Ieri sera la trasmissione «Chi l'ha visto?» ha presentato in esclusiva un vecchio fascicolo dell'83 relativo a un'inchiesta del giudice Carlo Palermo in cui figura anche Vittorio Emanuele di Savoia come iscritto alla loggia P2. Ebbene, anche nell'inchiesta di Potenza torna il nome di Gelli. In un'intercettazione telefonica del dicembre 2005 — sempre proposta da «Chi l'ha visto?» — Vittorio Emanuele telefona al suo amico imprenditore Cerani che gli dice di essere in compagnia di Maurizio Gelli, il figlio del Venerabile. «Salutalo!», gli dice il principe mostrando confidenza. Ora non è escluso che la vecchia indagine del giudice Palermo — poi archiviata — venga richiesta dalla Procura di Potenza per approfondimenti.

Anche Woodcock, infatti, nella sua inchiesta potentina si è imbattuto pesantemente nella massoneria. Due mesi fa il faccendiere Massimo Pizza ha dichiarato a verbale: «A Potenza molto probabilmente esiste una loggia massonica strettissima, o comunque coperta, che arriva a livelli istituzionali altissimi...». Chissà che voleva dire. Il pm, dunque, lavora a pieno ritmo, malgrado le polemiche. Dalle finestre del suo ufficio si sente l'inno di Mameli, Fratelli d'Italia, trasmesso dalle televisioni. Ma l'effetto diventa quasi paradossale, in questo palazzo oggi corroso dai veleni e dalle rivalità. Il procuratore di Potenza, Giuseppe Galante, il 20 giugno ha inviato al Csm una segnalazione di violazione formale che, in pratica, apre la strada a un procedimento disciplinare nei confronti del suo sostituto.

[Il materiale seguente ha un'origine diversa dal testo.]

Definition showingTo (p : Props) (st : State) : Z :=
  Z.min (view_safeCurrentPage p st * pageSize p)
        (Z.of_nat (length (view_sorted p st))).



(** *** Vocabulary of the properties *)

(** [q] occurs in [s] as a substring. *)
Definition occursIn (q s : string) : Prop :=
  ∃ pre post, s = pre +:+ q +:+ post.

(** Some column of [row] holds a value that is neither [null] nor
    [undefined] and whose lower-cased text contains [q]. *)
Definition matchesQuery (q : string) (columns : list Column) (row : Row)
    : Prop :=
  ∃ col, col ∈ columns
         ∧ isNullish (prop row (key col)) = false
         ∧ occursIn q (toLowerCase (String_ (prop row (key col)))).

(** [l] is [data] restricted, in order and with multiplicity, to the
    records satisfying [P]. *)
Definition exactlyThoseOf (P : Row → Prop) (data l : list Row) : Prop :=
  ∃ keep : Row → bool,
    (∀ row, keep row = true ↔ P row) ∧ l = List.filter keep data.

(** The filter stage as the specification words it: the query is the
    lower-cased trimmed search text. *)
Definition filters_by_trimmed_query (columns : list Column) (data : list Row)
    (search : string) : Prop :=
  trim search ≠ "" →
  exactlyThoseOf (matchesQuery (toLowerCase (trim search)) columns) data
                 (filtered columns data search).

(** The order the sort stage is to establish between a record [a] and
    a later record [b], on column [k]: a record without a value is
    followed only by records without a value, and two values are in
    the order of the direction under [localeCompare]. *)
Definition rowOrder (k : string) (dir : SortDirection) (a b : Row) : Prop :=
  (isNullish (prop a k) = true → isNullish (prop b k) = true)
  ∧ (isNullish (prop a k) = false → isNullish (prop b k) = false →
     match dir with
     | asc => localeCompare (String_ (prop a k)) (String_ (prop b k)) ≤ 0
     | desc => 0 ≤ localeCompare (String_ (prop a k)) (String_ (prop b k))
     end).

(** The identifiers of the rows on the visible page. *)
Definition visibleIds (p : Props) (st : State) : list value :=
  id_of <$> view_paginated p st.

Definition allVisibleSelected (p : Props) (st : State) : Prop :=
  ∀ id, id ∈ visibleIds p st → id ∈ selected st.

Definition noVisibleSelected (p : Props) (st : State) : Prop :=
  ∀ id, id ∈ visibleIds p st → id ∉ selected st.

(** Select-all twice as the specification words it: whatever the
    selection was, the visible identifiers are members afterwards
    exactly when they were members before. *)
Definition toggleAll_twice_restores_page (p : Props) (st : State) : Prop :=
  ∀ id, id ∈ visibleIds p st →
        (id ∈ selected (toggleAll p (toggleAll p st).1).1 ↔ id ∈ selected st).

(** One click on the header of [col]. *)
Definition activate (p : Props) (col : Column) (st : State) : State :=
  (step p st (EvHeader col)).1.

Definition sortState (st : State) : option string * option SortDirection :=
  (sortKey st, sortDir st).

(** The direction is none exactly when the active column is none. *)
Definition sortInvariant (st : State) : Prop :=
  sortDir st = None ↔ sortKey st = None.

(** What one comparison of the insertion step leaves between two
    neighbours [a], [b]: either [a] was put in front of [b], or [b] was
    not put in front of [a]. *)
Definition placedBefore {A} (comparefn : A → A → Z) (a b : A) : Prop :=
  comparefn a b < 0 ∨ 0 ≤ comparefn b a.

(** [localeCompare] is transitive. *)
Definition localeCompare_transitive : Prop :=
  ∀ x y z, localeCompare x y ≤ 0 → localeCompare y z ≤ 0 →
           localeCompare x z ≤ 0.

(** [localeCompare] changes sign with its arguments. *)
Definition localeCompare_antisymmetric : Prop :=
  ∀ x y, Z.sgn (localeCompare y x) = - Z.sgn (localeCompare x y).

(** The record has a value in column [k] and its text is [s]. *)
Definition showsText (k s : string) (r : Row) : bool :=
  negb (isNullish (prop r k)) && bool_decide (String_ (prop r k) = s).

(** *** The filter stage *)

Lemma startsWith_spec s q :
  startsWith s q = true ↔ ∃ post, s = q +:+ post.
Proof.
  revert s. induction q as [|c q IH]; intros s; simpl.
  - split; [intros _; by exists s | done].
  - destruct s as [|d s].
    + split; [done | by intros [post ?]].
    + case_decide as Hcd.
      * subst d. rewrite IH. split; intros [post Hp]; exists post.
        -- by rewrite Hp.
        -- by injection Hp.
      * split; [done | intros [post Hp]; injection Hp; congruence].
Qed.

Lemma includes_spec s q : includes s q = true ↔ occursIn q s.
Proof.
  unfold occursIn. induction s as [|c s IH].
  - cbn [includes]. destruct (startsWith "" q) eqn:Hs.
    + apply startsWith_spec in Hs as [post Hp]. split; [|done].
      intros _. by exists "", post.
    + split; [done|]. intros (pre & post & Hp).
      destruct pre; [|done]. simpl in Hp.
      assert (startsWith "" q = true) as Hs'
        by (apply startsWith_spec; by exists post).
      congruence.
  - cbn [includes]. destruct (startsWith (String c s) q) eqn:Hs.
    + apply startsWith_spec in Hs as [post Hp]. split; [|done].
      intros _. by exists "", post.
    + rewrite IH. split.
      * intros (pre & post & Hp). exists (String c pre), post.
        simpl. by rewrite Hp.
      * intros (pre & post & Hp). destruct pre as [|c' pre].
        -- simpl in Hp.
           assert (startsWith (String c s) q = true) as Hs'
             by (apply startsWith_spec; by exists post).
           congruence.
        -- simpl in Hp. injection Hp as _ Hp. by exists pre, post.
Qed.

Lemma cellMatches_spec q row col :
  cellMatches q row col = true
  ↔ isNullish (prop row (key col)) = false
    ∧ occursIn q (toLowerCase (String_ (prop row (key col)))).
Proof.
  unfold cellMatches. cbv zeta.
  rewrite andb_true_iff, negb_true_iff, includes_spec. done.
Qed.

Lemma rowMatches_spec q columns row :
  existsb (cellMatches q row) columns = true ↔ matchesQuery q columns row.
Proof.
  unfold matchesQuery. rewrite existsb_exists. split.
  - intros (col & Hin & Hm). exists col.
    apply list_elem_of_In in Hin. by apply cellMatches_spec in Hm.
  - intros (col & Hin & Hm). exists col.
    apply list_elem_of_In in Hin. by rewrite cellMatches_spec.
Qed.

Lemma elem_of_List_filter {A} (f : A → bool) (l : list A) x :
  x ∈ List.filter f l ↔ x ∈ l ∧ f x = true.
Proof. rewrite !list_elem_of_In. apply filter_In. Qed.

Lemma List_filter_sublist {A} (f : A → bool) (l : list A) :
  sublist (List.filter f l) l.
Proof.
  induction l as [|x l IH]; simpl; [constructor|].
  destruct (f x); by constructor.
Qed.

(** C1 (as the code has it): when the trimmed search text is not empty,
    the filter stage returns exactly the records of [data], in order,
    for which some column holds a non-null value whose lower-cased text
    contains the lower-cased search text as typed, surrounding
    whitespace included; every record of the result matches in some
    column and every record left out matches in none. *)
Theorem filtered_spec columns data search :
  trim search ≠ "" →
  exactlyThoseOf (matchesQuery (toLowerCase search) columns) data
                 (filtered columns data search)
  ∧ sublist (filtered columns data search) data
  ∧ (∀ row, row ∈ filtered columns data search →
            matchesQuery (toLowerCase search) columns row)
  ∧ (∀ row, row ∈ data → row ∉ filtered columns data search →
            ¬ matchesQuery (toLowerCase search) columns row).
Proof.
  intros Hne. unfold filtered. rewrite decide_False by done. cbv zeta.
  split; [|split; [|split]].
  - eexists. split; [|reflexivity]. intros row. apply rowMatches_spec.
  - apply List_filter_sublist.
  - intros row [_ Hm]%elem_of_List_filter. by apply rowMatches_spec.
  - intros row Hin Hout Hm. apply Hout, elem_of_List_filter.
    split; [done|]. by apply rowMatches_spec.
Qed.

Woodcock non se l'aspettava: s'impone ora uno stretto riserbo («conservo nei suoi confronti la medesima stima e il medesimo affetto di sempre»), ma nello stesso tempo confida proprio nel Csm e nelle parole di ieri di uno dei suoi membri più autorevoli, Francesco Menditto: «Sconcertanti tentativi di attaccare le indagini, delegittimando il lavoro del pm.
Lasciamo lavorare i magistrati». Il pm è stato accusato di aver presentato la richiesta di arresto di Vittorio Emanuele di Savoia e degli altri direttamente al gip Iannuzzi senza aspettare la controfirma del suo superiore. Ma a suo tempo, quando scattarono le manette, non c'era ancora l'obbligo della controfirma, come prevede ora la riforma Castelli, entrata in vigore lunedì scorso. C'era solo il potere di visto del procuratore e l'obbligo — questo sì — da parte del pm «di informare preventivamente il capo dell'ufficio in ordine a tutte le richieste di misure cautelari», cosa questa che Woodcock è sicuro di aver fatto.

Da Roma, infine, arriva la notizia che la Procura sembra disposta a rimettere in libertà il portavoce di Fini, Salvo Sottile, accusato di concussione sessuale: non esisterebbe più il pericolo di reiterazione del reato. Forse perché Elisabetta Gregoraci nel frattempo è volata a New York.